I could see, all the other green spaces, distorted as they crept towards the middle of the city.

“Have you ever been to Green Park?” asked Alan.

“Not lately. The river wraps it in bands, and the parks around it are growing wider, and it’s virtually impossible to find a way into the parks these days...”

I looked again at the picture. Had all those spaces joined up by now, I wondered?

“Something is happening in the centre of the city,” I said, slowly. “That’s what I’ve been hearing, anyway.”

“From whom?”

I looked at him.

“Contacts. Business partners. People in the know.”

“I think I know the sort of people you mean. What do you hear?”

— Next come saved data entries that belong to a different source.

(** [float] on a text of digits and periods gives no negative number and
    no NaN. *)
Lemma py_float_plain (t : text) (x : float) :
  Forall plain_char t -> py_float t = Ret x -> positive_float x.
Proof.
  intros Ht. unfold py_float.
  assert (Hs : Forall plain_char (rev (lstrip_float (rev (lstrip_float t))))).
  { apply Forall_rev, Forall_lstrip_float_suffix, Forall_rev,
      Forall_lstrip_float_suffix, Ht. }
  remember (rev (lstrip_float (rev (lstrip_float t)))) as s eqn:Es. clear Es Ht.
  destruct s as [|c s].
  - cbn. discriminate.
  - inversion Hs as [|c' s' Hc Hs']; subst.
    destruct (plain_char_facts c Hc) as [H45 [H43 [Hi Hn]]].
    unfold split_sign. rewrite H45, H43.
    cbn [map text_eqb u list_ascii_of_string]. 
    change (N_of_ascii "i") with 105%N. change (N_of_ascii "n") with 110%N.
    rewrite Hi, Hn. cbn [andb orb].
    destruct (underscores_ok None (c :: s)); [| discriminate].
    destruct (parse_decimal _) as [[m e]|]; [| discriminate].
    intros H; inversion H; subst. apply of_decimal_positive.
Qed.

Lemma normalize_euro_group (g : text) (x : float) :
  Forall group_char g -> normalize_euro g = Some x -> positive_float x.
Proof.
  intros Hg. unfold normalize_euro, float_or_none.
  set (candidate := replace blank [] (strip g)).
  assert (Hc : Forall group_char candidate).
  { subst candidate. eapply Forall_replace;
      [apply Forall_strip; exact Hg | constructor | auto]. }
  clearbody candidate.
  assert (H1 : Forall plain_char
                 (replace comma [period] (replace period [] candidate))).
  { eapply Forall_replace with (P := group_char).
    - eapply Forall_replace; [exact Hc | constructor | auto].
    - constructor; [right; reflexivity | constructor].
    - apply group_not_comma. }
  assert (H2 : Forall plain_char (replace comma [] candidate)).
  { eapply Forall_replace; [exact Hc | constructor | apply group_not_comma]. }
  destruct (contains comma candidate && contains period candidate);
    [destruct (find period candidate <? find comma candidate)%Z |];
    match goal with
    | |- context [py_float ?t] =>
        destruct (py_float t) as [y|] eqn:Hy; [| discriminate];
        intros H; inversion H; subst;
        eapply py_float_plain; [| exact Hy]; assumption
    end.
Qed.

(** * The order of floats and the sort *)

Ltac cmp_cases :=
  repeat match goal with
  | H : context [Pos.compare_cont Eq ?a ?b] |- _ =>
      change (Pos.compare_cont Eq a b) with (Pos.compare a b) in H
  | |- context [Pos.compare_cont Eq ?a ?b] =>
      change (Pos.compare_cont Eq a b) with (Pos.compare a b)
  end;
  repeat match goal with
  | H : context [Z.compare ?a ?b] |- _ =>
      destruct (Z.compare_spec a b); simpl in H; try discriminate H
  | |- context [Z.compare ?a ?b] =>
      destruct (Z.compare_spec a b); simpl
  | H : context [Pos.compare ?a ?b] |- _ =>
      destruct (Pos.compare_spec a b); simpl in H; try discriminate H
  | |- context [Pos.compare ?a ?b] =>
      destruct (Pos.compare_spec a b); simpl
  end;
  try discriminate; try reflexivity; try lia.

Lemma flt_fle (x y : float) : flt x y = true -> fle x y = true.
Proof.
  unfold flt, fle, SFltb, SFleb.
  destruct (SFcompare x y) as [[| |]|]; auto; discriminate.
Qed.

Lemma flt_false_fle (x y : float) :
  is_nan x = false -> is_nan y = false -> flt x y = false -> fle y x = true.
Proof.
  unfold flt, fle, SFltb, SFleb.
  destruct x as [[|]|[|]| |[|] m1 e1], y as [[|]|[|]| |[|] m2 e2];
    simpl; intros Hx Hy H; try discriminate; try reflexivity; cmp_cases.
Qed.

Lemma fle_trans (x y z : float) :
  fle x y = true -> fle y z = true -> fle x z = true.
Proof.
  unfold fle, SFleb.
  destruct x as [[|]|[|]| |[|] m1 e1], y as [[|]|[|]| |[|] m2 e2],
    z as [[|]|[|]| |[|] m3 e3];
    simpl; intros H1 H2; try discriminate; try reflexivity; cmp_cases.
Qed.

Lemma sort_insert_perm (x : float) (l : list float) :
  Permutation (sort_insert x l) (x :: l).
Proof.
  induction l as [|y r IH]; simpl; [reflexivity |].
  destruct (flt x y); [reflexivity |].
  rewrite IH. apply perm_swap.
Qed.

Lemma fold_insert_perm (l acc : list float) :
  Permutation (fold_left (fun a x => sort_insert x a) l acc) (l ++ acc).
Proof.
  revert acc; induction l as [|x l IH]; intros acc; simpl; [reflexivity |].
  rewrite IH. rewrite sort_insert_perm. symmetry. apply Permutation_middle.
Qed.

Lemma py_sort_perm (l : list float) : Permutation (py_sort l) l.
Proof.
  unfold py_sort. rewrite fold_insert_perm, app_nil_r. reflexivity.
Qed.

Lemma sort_insert_sorted (x : float) (l : list float) :
  not_nan x -> Forall not_nan l -> StronglySorted fle_prop l ->
  StronglySorted fle_prop (sort_insert x l).
Proof.
  intros Hx Hl Hs. induction Hs as [|y r Hr IH Hy]; simpl.
  - constructor; constructor.
  - inversion Hl as [|y' r' Hny Hnr]; subst.
    destruct (flt x y) eqn:Hxy.
    + constructor; [constructor; assumption |].
      apply flt_fle in Hxy. constructor; [exact Hxy |].
      eapply Forall_impl; [| exact Hy].
      intros z Hz. eapply fle_trans; eauto.
    + constructor; [apply IH; assumption |].
      eapply Permutation_Forall; [symmetry; apply sort_insert_perm |].
      constructor; [apply flt_false_fle; assumption | exact Hy].
Qed.

Lemma fold_insert_sorted (l acc : list float) :
  Forall not_nan l -> Forall not_nan acc -> StronglySorted fle_prop acc ->
  StronglySorted fle_prop (fold_left (fun a x => sort_insert x a) l acc).
Proof.
  revert acc; induction l as [|x l IH]; intros acc Hl Ha Hs; simpl; auto.
  inversion Hl as [|x' l' Hx Hl']; subst.
  apply IH; auto.
  - eapply Permutation_Forall; [symmetry; apply sort_insert_perm |].
    constructor; assumption.
  - apply sort_insert_sorted; assumption.
Qed.

Lemma py_sort_sorted (l : list float) :
  Forall not_nan l -> StronglySorted fle_prop (py_sort l).
Proof.
  intros H. apply fold_insert_sorted; auto; constructor.
Qed.

Lemma sorted_split (l1 l2 : list float) (a : float) :
  StronglySorted fle_prop (l1 ++ a :: l2) ->
  Forall (fun y => fle y a = true) l1 /\ Forall (fun y => fle a y = true) l2.
Proof.
  induction l1 as [|y l1 IH]; simpl; intros H.
  - inversion H; subst. split; [constructor | assumption].
  - inversion H as [|y' r Hr Hy]; subst.
    destruct (IH Hr) as [H1 H2]. split; [| exact H2].
    constructor; [| exact H1].
    rewrite Forall_forall in Hy. apply Hy. apply in_elt.
Qed.

(** The element in the middle of a sorted list has half of the elements,
    rounded down, before it; none of them is greater, and none of those
    after it is less. *)
Lemma middle_of_sorted (l : list float) :
  Forall not_nan l -> l <> [] ->
  exists x before after,
    nth_error (py_sort l) (Nat.div (List.length (py_sort l)) 2) = Some x
    /\ Permutation (before ++ x :: after) l
    /\ List.length before = Nat.div (List.length l) 2
    /\ Forall (fun y => fle y x = true) before
    /\ Forall (fun y => fle x y = true) after.
Proof.
  intros Hn Hne.
  pose proof (py_sort_perm l) as Hp.
  pose proof (Permutation_length Hp) as Hlen.
  assert (Hpos : 0 < List.length l).
  { destruct l; [congruence | simpl; lia]. }
  destruct (nth_error (py_sort l) (Nat.div (List.length (py_sort l)) 2))
    as [x|] eqn:Hx.
  - destruct (nth_error_split _ _ Hx) as [before [after [Hs Hb]]].
    exists x, before, after.
    split; [reflexivity |].
    split; [rewrite <- Hs; exact Hp |].
    split; [rewrite Hb, Hlen; reflexivity |].
    apply sorted_split. rewrite <- Hs. apply py_sort_sorted, Hn.
  - apply nth_error_None in Hx. rewrite Hlen in Hx.
    pose proof (Nat.div_lt (List.length l) 2 Hpos). lia.
Qed.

“Only rumours and tales, Alan. Nothing but rumours and tales. But there are hints. Follow any story back along its course, and sooner or later the parks are mentioned.”

We both looked at the map again. I noticed the second river that flowed down from the north to join the Thames in the east. The River Roding, much, much wider than it used to be.

Alan spoke in a low voice.

“We want you to find out what’s going on, James.”

I looked up at the sound of my real name, and saw that now the mask had slipped away. I was sitting opposite the real Alan.

“Who are you, Alan?” I asked.

“Me? I’m a man who doesn’t like the way the world is changing.” He tapped a finger on the table. “I’m a man whose way of life is being pushed back into the shadows. I’m a man who doesn’t want things to go back to the way they were a hundred years ago when people like me were outcasts. And I’m not alone. This new world is creating winners and losers, and some of the losers still have enough power and influence to try and fight back. We want you to help us.”

“Why me?”

“Because of who you are, James.”

“Who I am? Captain Jim Wedderburn is a rogue. He drinks and whores, he fights and steals.”

“But people listen to you, James. You’ve got the looks, you’ve got the voice. There are wiser men, it’s true – no offence,” he raised a hand at that, “and there are people who may be better placed to give advice. But there’s something about you that makes people want to follow you. You’re a natural leader, James.”

“Maybe so,” I admitted. I knew that people listened to me. I’d risen through the ranks in the army because of that.

Alan leant forward.

“Have you heard of the Cartel?”

I said nothing.

“You’ll have heard the rumours, I’m sure.”

I picked up the champagne bottle, felt the cold weight in my hands.

“I’ve heard that there are interests who don’t like the way Dream London is going,” I said, carefully. “Former bankers, some of the underworld, politicians, the minor royals left behind in the city: all the people who have been gradually losing power this past year or so.”

I refilled both of our glasses.

“And I have to say,” I added. “I’m delighted about that.”

Alan pulled a long face.

“Oh James, don’t be like that. They talk about you, you know. The Cartel speaks very highly of you.”

“I’m delighted to hear it.”

“No need to be sarcastic. What if I told you they had a job for you? One that would pay very well.”

I gazed at Alan.

“It would depend on the job,” I said. “More to the point, it would depend on the money.”

“We’re not offering cash,” he said. “We’ve got something even better than that. We’re offering you land. Freehold. How would you like to be a Lord of Dream London?”